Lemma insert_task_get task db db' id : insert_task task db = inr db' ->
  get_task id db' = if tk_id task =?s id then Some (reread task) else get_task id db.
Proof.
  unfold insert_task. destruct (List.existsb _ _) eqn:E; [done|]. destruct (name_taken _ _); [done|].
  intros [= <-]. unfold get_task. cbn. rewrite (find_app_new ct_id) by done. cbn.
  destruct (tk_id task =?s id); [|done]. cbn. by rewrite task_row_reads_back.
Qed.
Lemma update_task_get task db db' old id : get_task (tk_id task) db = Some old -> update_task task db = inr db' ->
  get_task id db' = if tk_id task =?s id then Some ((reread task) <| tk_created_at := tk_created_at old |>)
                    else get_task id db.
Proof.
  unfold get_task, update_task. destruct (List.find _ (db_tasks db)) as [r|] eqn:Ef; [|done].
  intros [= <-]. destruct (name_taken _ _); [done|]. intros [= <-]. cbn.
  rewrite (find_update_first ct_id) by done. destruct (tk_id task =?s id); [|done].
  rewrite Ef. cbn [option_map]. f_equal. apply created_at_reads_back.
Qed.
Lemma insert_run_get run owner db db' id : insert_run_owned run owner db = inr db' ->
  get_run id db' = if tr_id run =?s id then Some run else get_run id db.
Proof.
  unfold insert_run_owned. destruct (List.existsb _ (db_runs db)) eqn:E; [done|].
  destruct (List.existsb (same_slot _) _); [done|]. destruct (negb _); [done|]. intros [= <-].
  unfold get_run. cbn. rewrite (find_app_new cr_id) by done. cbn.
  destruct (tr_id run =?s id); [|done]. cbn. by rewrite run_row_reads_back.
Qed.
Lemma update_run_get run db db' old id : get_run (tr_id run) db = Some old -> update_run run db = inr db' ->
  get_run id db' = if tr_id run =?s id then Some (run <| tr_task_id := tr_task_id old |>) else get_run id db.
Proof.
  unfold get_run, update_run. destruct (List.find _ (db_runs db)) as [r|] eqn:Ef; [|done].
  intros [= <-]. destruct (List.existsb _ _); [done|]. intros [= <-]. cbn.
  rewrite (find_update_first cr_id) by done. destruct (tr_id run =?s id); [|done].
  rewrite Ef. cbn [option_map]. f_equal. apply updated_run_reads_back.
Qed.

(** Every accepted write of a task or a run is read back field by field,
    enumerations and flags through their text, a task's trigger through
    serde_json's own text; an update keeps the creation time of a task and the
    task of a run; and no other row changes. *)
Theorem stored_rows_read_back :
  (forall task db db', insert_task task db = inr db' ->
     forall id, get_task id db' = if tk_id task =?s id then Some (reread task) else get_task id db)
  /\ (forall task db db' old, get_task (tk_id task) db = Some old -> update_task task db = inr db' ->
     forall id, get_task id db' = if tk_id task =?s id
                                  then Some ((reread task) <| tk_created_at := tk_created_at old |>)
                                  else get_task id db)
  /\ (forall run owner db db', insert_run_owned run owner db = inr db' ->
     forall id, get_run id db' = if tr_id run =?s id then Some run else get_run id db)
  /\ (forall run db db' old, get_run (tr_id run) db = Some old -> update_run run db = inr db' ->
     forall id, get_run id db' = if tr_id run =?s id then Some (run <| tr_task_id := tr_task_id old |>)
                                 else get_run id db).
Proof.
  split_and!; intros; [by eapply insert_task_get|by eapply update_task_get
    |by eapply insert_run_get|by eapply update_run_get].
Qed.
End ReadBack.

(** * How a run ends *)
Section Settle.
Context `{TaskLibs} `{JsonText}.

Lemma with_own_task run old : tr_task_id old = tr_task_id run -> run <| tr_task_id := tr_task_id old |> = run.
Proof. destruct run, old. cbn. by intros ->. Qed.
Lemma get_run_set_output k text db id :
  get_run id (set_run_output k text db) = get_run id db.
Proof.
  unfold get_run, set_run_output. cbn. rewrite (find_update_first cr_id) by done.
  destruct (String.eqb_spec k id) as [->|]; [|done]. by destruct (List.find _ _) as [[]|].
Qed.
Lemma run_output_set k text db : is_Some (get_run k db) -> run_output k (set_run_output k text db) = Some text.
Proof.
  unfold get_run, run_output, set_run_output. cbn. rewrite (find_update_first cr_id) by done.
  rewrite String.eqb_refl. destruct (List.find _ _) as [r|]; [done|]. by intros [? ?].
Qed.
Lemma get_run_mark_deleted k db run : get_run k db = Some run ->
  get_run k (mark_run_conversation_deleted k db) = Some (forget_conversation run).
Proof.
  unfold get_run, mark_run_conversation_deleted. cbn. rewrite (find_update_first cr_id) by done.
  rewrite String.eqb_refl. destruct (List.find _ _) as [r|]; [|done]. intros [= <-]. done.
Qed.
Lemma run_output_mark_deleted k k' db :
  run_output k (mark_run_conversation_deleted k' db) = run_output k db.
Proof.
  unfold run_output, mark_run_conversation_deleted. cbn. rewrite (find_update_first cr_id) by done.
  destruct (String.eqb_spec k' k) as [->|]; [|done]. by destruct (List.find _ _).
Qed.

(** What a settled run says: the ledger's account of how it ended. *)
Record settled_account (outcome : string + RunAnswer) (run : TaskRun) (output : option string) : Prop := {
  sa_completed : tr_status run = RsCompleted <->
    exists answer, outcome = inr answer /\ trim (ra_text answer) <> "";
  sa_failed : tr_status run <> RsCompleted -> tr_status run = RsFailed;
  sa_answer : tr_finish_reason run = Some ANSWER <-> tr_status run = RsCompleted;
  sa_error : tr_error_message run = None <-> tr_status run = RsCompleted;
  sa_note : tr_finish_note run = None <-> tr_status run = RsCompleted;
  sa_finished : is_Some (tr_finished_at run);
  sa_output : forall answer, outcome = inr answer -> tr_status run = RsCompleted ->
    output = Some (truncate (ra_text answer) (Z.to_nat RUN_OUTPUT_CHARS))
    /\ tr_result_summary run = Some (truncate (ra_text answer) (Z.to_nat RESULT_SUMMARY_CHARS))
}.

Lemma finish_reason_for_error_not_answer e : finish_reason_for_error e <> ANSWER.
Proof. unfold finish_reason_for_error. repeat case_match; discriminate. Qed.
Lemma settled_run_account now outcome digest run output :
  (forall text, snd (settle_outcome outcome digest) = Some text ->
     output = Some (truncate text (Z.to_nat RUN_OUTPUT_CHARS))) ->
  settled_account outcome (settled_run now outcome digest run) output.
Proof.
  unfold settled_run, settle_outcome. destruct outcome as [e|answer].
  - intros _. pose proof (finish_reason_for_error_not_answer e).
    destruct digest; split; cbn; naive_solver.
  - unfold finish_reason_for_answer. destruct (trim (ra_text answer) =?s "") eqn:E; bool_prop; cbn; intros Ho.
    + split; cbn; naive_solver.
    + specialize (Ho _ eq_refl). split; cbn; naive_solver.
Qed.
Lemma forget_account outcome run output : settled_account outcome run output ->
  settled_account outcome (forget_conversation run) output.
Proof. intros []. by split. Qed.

--

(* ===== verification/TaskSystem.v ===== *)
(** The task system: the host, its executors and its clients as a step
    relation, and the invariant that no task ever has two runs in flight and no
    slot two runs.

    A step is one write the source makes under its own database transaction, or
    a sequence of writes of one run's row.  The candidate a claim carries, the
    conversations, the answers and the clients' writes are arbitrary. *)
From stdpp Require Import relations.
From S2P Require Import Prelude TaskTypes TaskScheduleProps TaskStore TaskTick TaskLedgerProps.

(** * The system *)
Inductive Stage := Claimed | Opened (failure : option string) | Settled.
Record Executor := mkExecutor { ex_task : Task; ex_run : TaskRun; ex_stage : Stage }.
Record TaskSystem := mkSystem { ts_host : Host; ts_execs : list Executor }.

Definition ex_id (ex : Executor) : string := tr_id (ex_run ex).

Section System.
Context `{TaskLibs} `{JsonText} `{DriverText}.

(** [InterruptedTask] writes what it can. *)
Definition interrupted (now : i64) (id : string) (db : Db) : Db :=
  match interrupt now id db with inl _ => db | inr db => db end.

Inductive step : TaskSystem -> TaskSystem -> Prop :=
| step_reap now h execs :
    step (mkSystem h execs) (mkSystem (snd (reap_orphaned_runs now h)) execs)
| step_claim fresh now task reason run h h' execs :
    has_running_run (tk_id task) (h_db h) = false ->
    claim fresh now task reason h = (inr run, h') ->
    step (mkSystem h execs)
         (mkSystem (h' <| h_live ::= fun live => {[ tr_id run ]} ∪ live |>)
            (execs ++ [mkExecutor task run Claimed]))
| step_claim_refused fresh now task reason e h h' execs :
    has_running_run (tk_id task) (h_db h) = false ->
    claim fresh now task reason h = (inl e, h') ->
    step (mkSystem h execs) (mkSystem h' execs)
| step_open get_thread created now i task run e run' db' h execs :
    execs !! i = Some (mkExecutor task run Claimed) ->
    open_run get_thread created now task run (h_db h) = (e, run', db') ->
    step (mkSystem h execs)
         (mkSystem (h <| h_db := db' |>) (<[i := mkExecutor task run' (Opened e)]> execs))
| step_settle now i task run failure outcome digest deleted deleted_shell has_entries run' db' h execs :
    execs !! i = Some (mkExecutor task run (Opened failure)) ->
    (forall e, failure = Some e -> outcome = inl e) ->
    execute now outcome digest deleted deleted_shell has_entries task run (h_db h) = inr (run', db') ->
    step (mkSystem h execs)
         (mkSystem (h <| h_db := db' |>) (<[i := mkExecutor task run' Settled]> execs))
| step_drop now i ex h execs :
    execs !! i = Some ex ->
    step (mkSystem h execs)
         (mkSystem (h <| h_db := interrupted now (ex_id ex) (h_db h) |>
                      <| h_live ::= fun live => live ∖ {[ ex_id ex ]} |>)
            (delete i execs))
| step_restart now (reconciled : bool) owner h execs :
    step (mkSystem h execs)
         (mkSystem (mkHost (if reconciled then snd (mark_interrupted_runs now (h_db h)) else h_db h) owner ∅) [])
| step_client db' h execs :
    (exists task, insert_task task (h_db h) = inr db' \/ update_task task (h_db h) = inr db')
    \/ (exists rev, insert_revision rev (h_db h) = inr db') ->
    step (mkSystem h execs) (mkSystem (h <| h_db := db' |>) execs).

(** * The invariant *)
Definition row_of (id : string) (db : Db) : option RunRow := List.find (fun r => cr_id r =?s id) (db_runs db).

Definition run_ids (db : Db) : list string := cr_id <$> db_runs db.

--

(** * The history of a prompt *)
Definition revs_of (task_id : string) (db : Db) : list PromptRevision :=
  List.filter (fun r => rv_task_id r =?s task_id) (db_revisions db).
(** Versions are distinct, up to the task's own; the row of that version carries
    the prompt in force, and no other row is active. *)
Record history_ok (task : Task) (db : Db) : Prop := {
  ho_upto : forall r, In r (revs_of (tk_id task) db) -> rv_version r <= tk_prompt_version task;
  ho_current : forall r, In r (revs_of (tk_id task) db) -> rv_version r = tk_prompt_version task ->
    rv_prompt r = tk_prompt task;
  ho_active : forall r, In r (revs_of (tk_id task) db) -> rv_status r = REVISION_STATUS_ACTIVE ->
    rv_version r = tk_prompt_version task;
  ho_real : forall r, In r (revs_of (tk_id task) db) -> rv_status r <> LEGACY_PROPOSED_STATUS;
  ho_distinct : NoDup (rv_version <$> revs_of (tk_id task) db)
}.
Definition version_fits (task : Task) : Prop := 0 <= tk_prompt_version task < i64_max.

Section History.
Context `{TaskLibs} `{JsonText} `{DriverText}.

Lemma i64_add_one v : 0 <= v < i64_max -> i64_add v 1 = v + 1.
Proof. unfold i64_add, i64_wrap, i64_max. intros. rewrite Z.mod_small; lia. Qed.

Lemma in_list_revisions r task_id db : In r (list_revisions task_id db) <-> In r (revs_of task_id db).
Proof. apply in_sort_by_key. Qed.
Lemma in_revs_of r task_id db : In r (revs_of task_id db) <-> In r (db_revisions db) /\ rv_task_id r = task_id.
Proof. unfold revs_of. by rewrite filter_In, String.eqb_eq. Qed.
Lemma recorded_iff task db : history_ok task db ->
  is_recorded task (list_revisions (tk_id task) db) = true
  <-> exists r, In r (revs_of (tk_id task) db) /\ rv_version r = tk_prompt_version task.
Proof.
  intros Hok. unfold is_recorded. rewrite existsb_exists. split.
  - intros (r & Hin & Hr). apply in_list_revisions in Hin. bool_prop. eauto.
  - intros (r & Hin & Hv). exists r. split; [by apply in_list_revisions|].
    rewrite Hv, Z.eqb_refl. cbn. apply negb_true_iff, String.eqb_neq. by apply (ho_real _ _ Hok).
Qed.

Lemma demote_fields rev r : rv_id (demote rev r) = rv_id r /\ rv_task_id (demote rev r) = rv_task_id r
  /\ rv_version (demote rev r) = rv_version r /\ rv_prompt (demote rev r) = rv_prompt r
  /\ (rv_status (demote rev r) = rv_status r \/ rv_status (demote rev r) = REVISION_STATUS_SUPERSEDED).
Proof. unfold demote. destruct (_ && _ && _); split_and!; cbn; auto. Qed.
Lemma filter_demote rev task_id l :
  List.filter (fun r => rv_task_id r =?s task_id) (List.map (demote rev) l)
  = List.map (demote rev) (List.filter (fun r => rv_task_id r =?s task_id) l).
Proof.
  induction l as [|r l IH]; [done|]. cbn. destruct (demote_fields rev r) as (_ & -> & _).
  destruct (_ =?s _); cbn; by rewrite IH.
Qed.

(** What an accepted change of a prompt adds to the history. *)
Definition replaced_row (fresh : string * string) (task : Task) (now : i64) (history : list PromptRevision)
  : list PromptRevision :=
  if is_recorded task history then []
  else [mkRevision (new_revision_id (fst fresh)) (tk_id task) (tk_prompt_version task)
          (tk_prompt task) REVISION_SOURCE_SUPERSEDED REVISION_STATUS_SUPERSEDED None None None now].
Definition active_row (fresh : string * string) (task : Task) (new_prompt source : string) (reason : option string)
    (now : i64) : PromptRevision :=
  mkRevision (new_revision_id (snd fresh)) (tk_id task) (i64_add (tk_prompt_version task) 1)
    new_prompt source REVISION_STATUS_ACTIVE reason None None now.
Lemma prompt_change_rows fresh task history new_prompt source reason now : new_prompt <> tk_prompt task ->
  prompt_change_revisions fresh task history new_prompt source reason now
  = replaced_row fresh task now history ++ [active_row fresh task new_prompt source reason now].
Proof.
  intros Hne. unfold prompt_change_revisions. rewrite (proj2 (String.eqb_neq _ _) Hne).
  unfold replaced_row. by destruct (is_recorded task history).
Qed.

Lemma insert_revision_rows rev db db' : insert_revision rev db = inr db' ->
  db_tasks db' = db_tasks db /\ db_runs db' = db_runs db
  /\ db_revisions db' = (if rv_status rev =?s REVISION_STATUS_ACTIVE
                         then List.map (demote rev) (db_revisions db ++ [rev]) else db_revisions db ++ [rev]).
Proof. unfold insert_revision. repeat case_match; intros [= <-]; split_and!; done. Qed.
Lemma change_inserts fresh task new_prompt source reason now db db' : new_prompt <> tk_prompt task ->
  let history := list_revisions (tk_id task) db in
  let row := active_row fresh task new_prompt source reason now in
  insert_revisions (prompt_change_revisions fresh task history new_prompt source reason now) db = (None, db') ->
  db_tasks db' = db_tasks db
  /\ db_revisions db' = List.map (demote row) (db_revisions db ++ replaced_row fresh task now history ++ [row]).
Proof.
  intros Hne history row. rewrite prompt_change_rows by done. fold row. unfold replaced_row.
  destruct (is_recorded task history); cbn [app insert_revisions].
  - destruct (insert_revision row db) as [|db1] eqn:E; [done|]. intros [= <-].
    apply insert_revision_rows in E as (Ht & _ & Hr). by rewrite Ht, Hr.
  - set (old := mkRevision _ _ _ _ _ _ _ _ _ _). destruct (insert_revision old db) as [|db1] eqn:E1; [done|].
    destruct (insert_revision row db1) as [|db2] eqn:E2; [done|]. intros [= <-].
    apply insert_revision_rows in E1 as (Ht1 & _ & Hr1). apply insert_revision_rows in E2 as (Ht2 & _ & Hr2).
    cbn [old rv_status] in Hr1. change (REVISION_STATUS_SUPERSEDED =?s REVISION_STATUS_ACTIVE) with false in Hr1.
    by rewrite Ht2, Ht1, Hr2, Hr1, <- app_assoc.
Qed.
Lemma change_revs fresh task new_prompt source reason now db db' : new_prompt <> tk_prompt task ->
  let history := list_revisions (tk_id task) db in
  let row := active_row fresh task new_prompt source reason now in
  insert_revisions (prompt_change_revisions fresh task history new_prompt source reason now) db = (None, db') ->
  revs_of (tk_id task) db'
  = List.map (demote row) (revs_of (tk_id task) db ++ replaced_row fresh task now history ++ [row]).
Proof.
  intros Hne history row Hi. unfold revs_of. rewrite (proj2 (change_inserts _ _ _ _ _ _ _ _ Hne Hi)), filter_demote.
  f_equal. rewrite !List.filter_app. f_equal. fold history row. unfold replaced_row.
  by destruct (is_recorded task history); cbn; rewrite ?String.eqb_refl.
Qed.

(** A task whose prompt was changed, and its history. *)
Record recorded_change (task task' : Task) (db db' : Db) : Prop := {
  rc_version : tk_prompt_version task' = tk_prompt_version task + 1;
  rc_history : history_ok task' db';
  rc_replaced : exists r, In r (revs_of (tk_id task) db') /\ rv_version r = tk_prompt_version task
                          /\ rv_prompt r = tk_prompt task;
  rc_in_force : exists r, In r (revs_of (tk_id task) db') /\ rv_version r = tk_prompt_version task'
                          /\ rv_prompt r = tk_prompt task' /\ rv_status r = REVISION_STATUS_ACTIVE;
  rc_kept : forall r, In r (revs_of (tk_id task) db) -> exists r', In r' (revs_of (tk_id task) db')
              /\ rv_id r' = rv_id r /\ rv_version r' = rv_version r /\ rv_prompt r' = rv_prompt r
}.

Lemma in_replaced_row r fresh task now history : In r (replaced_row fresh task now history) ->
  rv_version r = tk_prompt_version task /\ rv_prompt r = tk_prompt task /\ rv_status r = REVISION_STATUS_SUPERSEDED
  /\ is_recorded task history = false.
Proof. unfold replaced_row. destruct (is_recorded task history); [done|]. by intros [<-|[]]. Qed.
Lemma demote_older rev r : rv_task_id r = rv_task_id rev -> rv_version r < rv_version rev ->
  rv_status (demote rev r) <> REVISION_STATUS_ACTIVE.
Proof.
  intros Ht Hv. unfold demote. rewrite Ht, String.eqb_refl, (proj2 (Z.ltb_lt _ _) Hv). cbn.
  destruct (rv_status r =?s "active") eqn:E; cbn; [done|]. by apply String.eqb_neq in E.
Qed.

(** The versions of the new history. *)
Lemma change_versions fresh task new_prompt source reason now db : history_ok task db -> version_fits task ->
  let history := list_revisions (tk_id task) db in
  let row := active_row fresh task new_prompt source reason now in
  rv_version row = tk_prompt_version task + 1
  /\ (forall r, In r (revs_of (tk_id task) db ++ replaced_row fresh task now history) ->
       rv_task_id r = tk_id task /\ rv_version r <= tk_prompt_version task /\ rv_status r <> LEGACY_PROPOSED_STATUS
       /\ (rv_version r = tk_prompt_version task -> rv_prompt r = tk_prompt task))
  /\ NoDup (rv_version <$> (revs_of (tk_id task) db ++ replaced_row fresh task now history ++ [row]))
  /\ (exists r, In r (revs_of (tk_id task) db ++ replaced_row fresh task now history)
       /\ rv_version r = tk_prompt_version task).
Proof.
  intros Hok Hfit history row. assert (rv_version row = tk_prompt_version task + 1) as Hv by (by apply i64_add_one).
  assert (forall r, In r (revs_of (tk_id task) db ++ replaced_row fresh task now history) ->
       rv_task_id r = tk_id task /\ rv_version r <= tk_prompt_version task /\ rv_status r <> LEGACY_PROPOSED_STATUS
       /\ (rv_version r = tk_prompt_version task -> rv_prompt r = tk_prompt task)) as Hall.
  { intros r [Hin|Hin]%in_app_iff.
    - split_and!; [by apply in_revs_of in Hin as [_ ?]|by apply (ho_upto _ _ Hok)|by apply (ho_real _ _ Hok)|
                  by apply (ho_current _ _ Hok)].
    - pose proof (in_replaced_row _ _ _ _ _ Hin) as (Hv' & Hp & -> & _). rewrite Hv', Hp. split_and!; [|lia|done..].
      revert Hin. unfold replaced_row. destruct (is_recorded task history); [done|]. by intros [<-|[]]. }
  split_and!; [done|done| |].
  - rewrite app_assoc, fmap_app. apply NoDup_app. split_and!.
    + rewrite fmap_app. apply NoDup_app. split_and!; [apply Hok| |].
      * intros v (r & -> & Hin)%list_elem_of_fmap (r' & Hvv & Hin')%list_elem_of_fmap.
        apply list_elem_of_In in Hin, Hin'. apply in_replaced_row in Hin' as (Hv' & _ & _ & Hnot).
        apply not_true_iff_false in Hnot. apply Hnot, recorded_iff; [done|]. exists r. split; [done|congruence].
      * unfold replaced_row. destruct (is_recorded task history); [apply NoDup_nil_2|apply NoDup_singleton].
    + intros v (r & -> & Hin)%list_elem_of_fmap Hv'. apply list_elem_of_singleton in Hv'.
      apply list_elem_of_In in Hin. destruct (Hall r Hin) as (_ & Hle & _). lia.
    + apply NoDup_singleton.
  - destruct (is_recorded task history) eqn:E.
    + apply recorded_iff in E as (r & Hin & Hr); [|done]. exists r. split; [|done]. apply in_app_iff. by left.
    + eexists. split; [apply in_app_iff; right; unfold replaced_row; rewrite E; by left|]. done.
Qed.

- **Work instruction**: Return each line of the data where the word "that" appears.

- **Solution to the exercise**:
    relation, and the invariant that no task ever has two runs in flight and no
(** Versions are distinct, up to the task's own; the row of that version carries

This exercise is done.